**Supplied information:**
(** C5.  A run writes either nothing or, once, the encoding of the
    audio of a capture that returned without error.  When the capture
    returns an error, [run] returns it and no file is written; a failing
    [GetBuffer], [GetCurrentPadding] or [ReleaseBuffer] inside the loop
    makes the capture return that error, so what was accumulated until
    then is not written anywhere. *)
Theorem no_partial_success env fuel filename duration :
  let capture := loopbackCaptureSharedTimerDriven env fuel duration in
  let r := run env fuel filename duration in
  (files_written (outcome_trace r) = []
   \/ exists a t, capture = Returned (Some a) None t
                  /\ files_written (outcome_trace r) = [(filename, Bytes a)])
  /\ (forall a e t, capture = Returned a (Some e) t ->
        files_written (outcome_trace r) = []
        /\ (filename <> ""%string -> r = Returned a (Some e) t))
  /\ (forall wfx bufferFrameSize s0 e s,
        setup env duration = Ready wfx bufferFrameSize s0 ->
        loop env wfx bufferFrameSize duration fuel 0 s0 = Aborted e s ->
        capture = Returned (Some (audio s)) (Some e) (events s))
  /\ (forall wfx bufferFrameSize k s e,
        isCapturing s = true -> interrupted env k = false ->
        shouldStop duration (currentDuration (audio s)) = false ->
        round_fails env k e ->
        forall fuel', exists s',
          loop env wfx bufferFrameSize duration (S fuel') k s = Aborted e s').
Proof.
  intros capture r.
  pose proof (capture_writes_nothing env fuel duration) as Hw. fold capture in Hw.
  assert (Hr : r = if String.eqb filename "" then Returned None None []
                   else match capture with
                        | Running t => Running t
                        | Returned a (Some e) t => Returned a (Some e) t
                        | Returned None None t => Returned None None t
                        | Returned (Some a) None t =>
                            let t := t ++ [EvWriteFile filename (Bytes a)] in
                            match WriteFile env filename (Bytes a) with
                            | Some e => Returned (Some a) (Some e) t
                            | None => Returned (Some a) None (t ++ [EvPrintln "Successfully done"])
                            end
                        end) by reflexivity.
  split; [|split; [|split]].
  - rewrite Hr. destruct (String.eqb filename ""); [left; reflexivity|].
    destruct capture as [[a|] [e|] t|t] eqn:Ec; cbn [outcome_trace] in *;
      try (left; exact Hw).
    right. exists a, t. split; [reflexivity|].
    cbv zeta. destruct (WriteFile env filename (Bytes a)); cbn [outcome_trace];
      rewrite ?files_written_app, Hw; reflexivity.
  - intros a e t Ec. rewrite Hr, Ec. rewrite Ec in Hw. cbn [outcome_trace] in Hw.
    destruct (String.eqb filename "") eqn:Ef.
    + split; [reflexivity|]. intros N. apply String.eqb_eq in Ef. contradiction.
    + destruct a; (split; [exact Hw | reflexivity]).
  - intros wfx B s0 e s Es El. unfold capture, loopbackCaptureSharedTimerDriven.
    rewrite Es, El. reflexivity.
  - intros wfx B k s e Hc Hi Hg Hf fuel'.
    destruct (round_fails_aborts env wfx B duration k s e Hc Hi Hg Hf) as (s' & E).
    exists s'. cbn [loop]. rewrite E. reflexivity.
Qed.
Lemma loop_emits (rest pre : list A) (s : St) (ws : list Z) :
  vs = pre ++ rest -> Forall (fun a => writable (cws a)) rest ->
  inv s -> length ws = nwords -> 0 <= size s ->
  size s + total_length (concat (cws <$> rest)) <= cap ->
  exists s' ws',
    for_loop (length rest) (length pre) body s (<[pout := U32 <$> ws]> h)
    = Some ((0, s'), <[pout := U32 <$> ws']> h) /\
    inv s' /\ size s' = size s + total_length (concat (cws <$> rest)) /\
    holds_codewords ws (size s) (concat (cws <$> rest)) ws'.
Proof.
  revert pre s ws.
  induction rest as [| a rest IH]; intros pre s ws Hvs Hw Hinv Hws Hsize Hfit.
  - exists s, ws. cbn [length for_loop fmap list_fmap concat].
    split; [reflexivity |]. split; [exact Hinv |].
    split; [cbn; lia | apply holds_codewords_nil].
  - apply Forall_cons in Hw as [Ha Hw].
    cbn [fmap list_fmap concat] in Hfit |- *.
    fold (list_fmap A _ cws rest) in Hfit |- *.
    change (list_fmap A _ cws rest) with (cws <$> rest) in Hfit |- *.
    pose proof (total_length_nonneg _ Ha) as Hta.
    pose proof (total_length_nonneg _ (writable_concat cws rest Hw)) as Htr.
    rewrite total_length_app in Hfit |- *.
    assert (Hat : vs !! length pre = Some a).
    { rewrite Hvs, lookup_app_r by lia.
      replace (length pre - length pre)%nat with 0%nat by lia.
      reflexivity. }
    destruct (body_emits (length pre) a s ws Hat Ha Hinv Hws Hsize
                ltac:(lia)) as (s1 & ws1 & Hrun1 & Hinv1 & Hs1 & Hst1).
    destruct (IH (pre ++ [a]) s1 ws1) as (s2 & ws2 & Hrun2 & Hinv2 & Hs2 & Hst2).
    + rewrite <- app_assoc. exact Hvs.
    + exact Hw.
    + exact Hinv1.
    + destruct Hst1; congruence.
    + lia.
    + lia.
    + exists s2, ws2.
      split; [| split; [exact Hinv2 | split; [lia |]]].
      * cbn [length for_loop]. unfold bind at 1. rewrite Hrun1.
        cbn [Z.eqb]. rewrite length_app in Hrun2. cbn [length] in Hrun2.
        replace (length pre + 1)%nat with (S (length pre)) in Hrun2 by lia.
        exact Hrun2.
      * apply (holds_codewords_app ws ws1 ws2 (size s) (cws a)
                 (concat (cws <$> rest)) Ha Hst1).
        rewrite <- Hs1. exact Hst2.
Qed.

End Loop.

(** ** The encoders of the sample structures *)

Lemma load_S_FX_at (pin pout i : nat) (h : store) (vs : list S_FX.t)
    (s : S_FX.t) (ws0 : list Z) :
  pin <> pout -> h !! pin = Some (C_S_FX <$> vs) -> vs !! i = Some s ->
  load_S_FX (Some pin) i (<[pout := U32 <$> ws0]> h)
  = Some (s, <[pout := U32 <$> ws0]> h).
Proof.
  intros Hptr Hb Hs. apply (load_S_FX_Some pin i _ vs s); [| exact Hs].
  rewrite list_lookup_insert_ne by lia. exact Hb.
Qed.
(** X16.  On a mesh of real thrusts, the running maximum that [main]
    keeps is a real number that is not negative, is at least the thrust of
    every cell, and is 0 or the thrust of some cell. *)
Theorem max_rho_is_the_maximum (mesh : list (list cell)) :
  Forall (Forall (fun s => exists rho : R, cell_rho s = PyFloat rho)) mesh ->
  exists m : R,
    max_rho mesh = PyFloat m /\
    0 <= m /\
    (forall (row : list cell) (s : cell) (rho : R),
        In row mesh -> In s row -> cell_rho s = PyFloat rho -> rho <= m) /\
    (m = 0 \/
     exists (row : list cell) (s : cell), In row mesh /\ In s row /\ cell_rho s = PyFloat m).
Proof. intros Hreal. exact (max_rho_from mesh 0 Hreal). Qed.

(** The theorem for the mesh of the surge thruster at resolution 2. *)
Lemma max_rho_is_the_maximum_witness :
  exists m : R,
    max_rho [[surge_cell surge_thrust]; [surge_cell surge_thrust]] = PyFloat m /\
    0 <= m /\
    (forall (row : list cell) (s : cell) (rho : R),
        In row [[surge_cell surge_thrust]; [surge_cell surge_thrust]] ->
        In s row -> cell_rho s = PyFloat rho -> rho <= m) /\
    (m = 0 \/
     exists (row : list cell) (s : cell),
       In row [[surge_cell surge_thrust]; [surge_cell surge_thrust]] /\
       In s row /\ cell_rho s = PyFloat m).
Proof.
  apply (max_rho_is_the_maximum [[surge_cell surge_thrust]; [surge_cell surge_thrust]]).
  repeat constructor; exists surge_thrust; reflexivity.
Defined.

(** ** Recombining the half-thrusters *)

Lemma dotl_comm (a b : list R) : dotl a b = dotl b a.
Proof.
  revert b. induction a as [| x a IH]; intros [| y b].
  - reflexivity.
  - rewrite dotl_nil_r. reflexivity.
  - rewrite dotl_nil_r. reflexivity.
  - rewrite !dotl_cons, IH. ring.
Qed.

**Task objective:**
Nothing but the lines from the one with "revert b. induction" through the final line of the records may appear in the answer, and each must be transcribed exactly.

**Task output:**
  revert b. induction a as [| x a IH]; intros [| y b].
  - reflexivity.
  - rewrite dotl_nil_r. reflexivity.
  - rewrite dotl_nil_r. reflexivity.
  - rewrite !dotl_cons, IH. ring.
Qed.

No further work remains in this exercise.